(GIVEN INFORMATION Opens)

(** The four statements that join an anonymous profile to a known one. *)
Definition stitch (known anonymous : Prof) : I unit :=
  now ← gets id_now;
  _ ← put_profile (absorb (coalesce (pf_AnonymousID known) (pf_AnonymousID anonymous)) now anonymous known);
  _ ← repoint_consents (pf_ID anonymous) (pf_ID known);
  _ ← repoint_aliases (pf_ID anonymous) (pf_ID known);
  put_profile (tombstone (pf_ID known) (pf_AnonymousID anonymous) now anonymous).

Definition ensureProfile (event : AcceptedEvent) : I string :=
  let p := ae_Principal event in
  if ae_ExternalID event =s "" then upsert_anonymous p (ae_AnonymousID event)
  else
    anon ← (if ae_AnonymousID event =s "" then mret None
            else gets (find_profile (fun q => by_anonymous p (ae_AnonymousID event) q && is_live q)));
    match anon with
    | None => upsert_external p (ae_ExternalID event) (NULLIF_empty (ae_AnonymousID event))
    | Some a =>
        ext ← gets (find_profile (by_external p (ae_ExternalID event)));
        match ext with
        | None => now ← gets id_now; _ ← put_profile (set_external (Some (ae_ExternalID event)) now a); mret (pf_ID a)
        | Some e => _ ← (if pf_ID e =s pf_ID a then mret tt else stitch e a); mret (pf_ID e)
        end
    end.

(** ** Namespaced keys *)

Definition normalizeIdentityValue (namespace value : string) : string :=
  let value := GoMap.TrimSpace value in
  if (namespace =s "email") || (namespace =s "phone") then GoMap.ToLower value else value.

(** A non-blank string member, normalised. *)
Definition key_text (namespace : string) (v : json) : option string :=
  match v with
  | JString t => if GoMap.blank t then None else Some (normalizeIdentityValue namespace t)
  | _ => None
  end.
Definition container (body : gmap string json) (name : string) : gmap string string :=
  match body !! name with
  | Some (JObject l) => map_imap key_text (GoMap.of_members l)
  | _ => ∅
  end.
Definition direct (body : gmap string json) (values : gmap string string) (namespace : string) : gmap string string :=
  match body !! namespace ≫= key_text namespace with
  | Some t => <[namespace := t]> values
  | None => values
  end.

Definition identityKeys (event : AcceptedEvent) : list (string * string) :=
  match Json.Unmarshal_map (ae_Payload event) with
  | Err _ => []
  | Ok body =>
      let body := GoMap.of_members (default [] body) in
      let values := container body "identity" ∪ container body "identities" in
      let values := fold_left (direct body) ["email"; "phone"; "user_id"] values in
      let values := if ae_ExternalID event =s "" then values
                    else <["user_id" := normalizeIdentityValue "user_id" (ae_ExternalID event)]> values in
      GoMap.sort_by (fun a b => GoMap.str_less a.1 b.1) (map_to_list values)
  end.
(* ===== verification/IdentitySpec.v ===== *)
(** * What identity resolution guarantees

    The well-formedness of the identity tables and its preservation, the
    effect of a merge as one equation, the round trip of merge and unmerge,
    and the cases in which the code loses or refuses an identity. *)

From S2P Require Import Prelude.
From S2P Require Import GoStd.
From S2P Require Import GoMap.
From S2P Require Import Domain.
From S2P Require Import Store.
From S2P Require Import Identity.

Module IdentitySpec.
Import Identity.

(** ** Well-formed tables *)

Definition has (t a i : string) (d : IDB) : Prop :=
  exists q, id_profiles d !! i = Some q /\ pf_TenantID q = t /\ pf_AppID q = a.

Record wf (d : IDB) : Prop := MkWf {
  (** rows sit under their id, which was generated *)
  wf_id : forall i q, id_profiles d !! i = Some q -> pf_ID q = i /\ i ∈ id_used d;
  (** the partial unique indexes *)
  wf_unique : forall i j p q, id_profiles d !! i = Some p -> id_profiles d !! j = Some q -> conflict p q = false;
  (** an alias names a profile of its own app *)
  wf_alias : forall t a n v row, id_aliases d !! (t, a, n, v) = Some row -> has t a (al_ProfileID row) d;
  wf_consent : forall c, c ∈ id_consents d -> has (cr_TenantID c) (cr_AppID c) (cr_ProfileID c) d;
  (** the consents of one event are one profile's *)
  wf_event : forall c c' e, c ∈ id_consents d -> c' ∈ id_consents d ->
    cr_TenantID c = cr_TenantID c' -> cr_AppID c = cr_AppID c' ->
    cr_SourceEventID c = Some e -> cr_SourceEventID c' = Some e -> cr_ProfileID c = cr_ProfileID c';
  wf_merge : forall m, m ∈ id_merges d ->
    has (mg_TenantID m) (mg_AppID m) (mg_Source m) d /\ has (mg_TenantID m) (mg_AppID m) (mg_Target m) d /\
    mg_ID m ∈ id_used d
}.

(** No profile disappears or changes app, and generated ids stay used. *)
Definition grows (d d' : IDB) : Prop :=
  (forall t a i, has t a i d -> has t a i d') /\ id_used d ⊆ id_used d'.

#[export] Instance grows_preorder : PreOrder grows.
Proof.
  split; [by split|]. intros d1 d2 d3 [H1 H2] [H3 H4]. split; [auto | set_solver].
Qed.

(** What every operation does from a well-formed state, commit or error. *)
Definition safe {A} (m : I A) (d : IDB) : Prop := wf (m d).2 /\ grows d (m d).2.

Lemma safe_seq {A B} (m : I A) (f : A -> I B) d :
  safe m d -> (forall a d', m d = (Ok a, d') -> wf d' -> grows d d' -> safe (f a) d') -> safe (m ≫= f) d.
Proof.
  unfold safe, mbind, M_bind. destruct (m d) as [[a|e] d1] eqn:E; simpl; intros [Hw Hg] Hf; [|done].
  destruct (Hf a d1 eq_refl Hw Hg) as [Hw' Hg']. split; [done | by etrans].
Qed.

Lemma safe_pure {A} (m : I A) d : wf d -> (m d).2 = d -> safe m d.
Proof. intros Hw E. unfold safe. rewrite E. done. Qed.

Lemma safe_done {A} (a : A) d : wf d -> safe (mret a) d.
Proof. intros. by apply safe_pure. Qed.
Lemma safe_gets {A} (f : IDB -> A) d : wf d -> safe (gets f) d.
Proof. intros. by apply safe_pure. Qed.
Lemma safe_throw {A} e d : wf d -> safe (throw (A := A) e) d.
Proof. intros. by apply safe_pure. Qed.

(GIVEN INFORMATION Closes)

* _WHAT THIS TASK INVOLVES_:
Please return only the lines above, starting at the line that has "wf_id : forall" and ending at the line that has "wf_consent : forall", keeping both and leaving each one unchanged.

* _RESULT BELOW_:
  wf_id : forall i q, id_profiles d !! i = Some q -> pf_ID q = i /\ i ∈ id_used d;
  (** the partial unique indexes *)
  wf_unique : forall i j p q, id_profiles d !! i = Some p -> id_profiles d !! j = Some q -> conflict p q = false;
  (** an alias names a profile of its own app *)
  wf_alias : forall t a n v row, id_aliases d !! (t, a, n, v) = Some row -> has t a (al_ProfileID row) d;
  wf_consent : forall c, c ∈ id_consents d -> has (cr_TenantID c) (cr_AppID c) (cr_ProfileID c) d;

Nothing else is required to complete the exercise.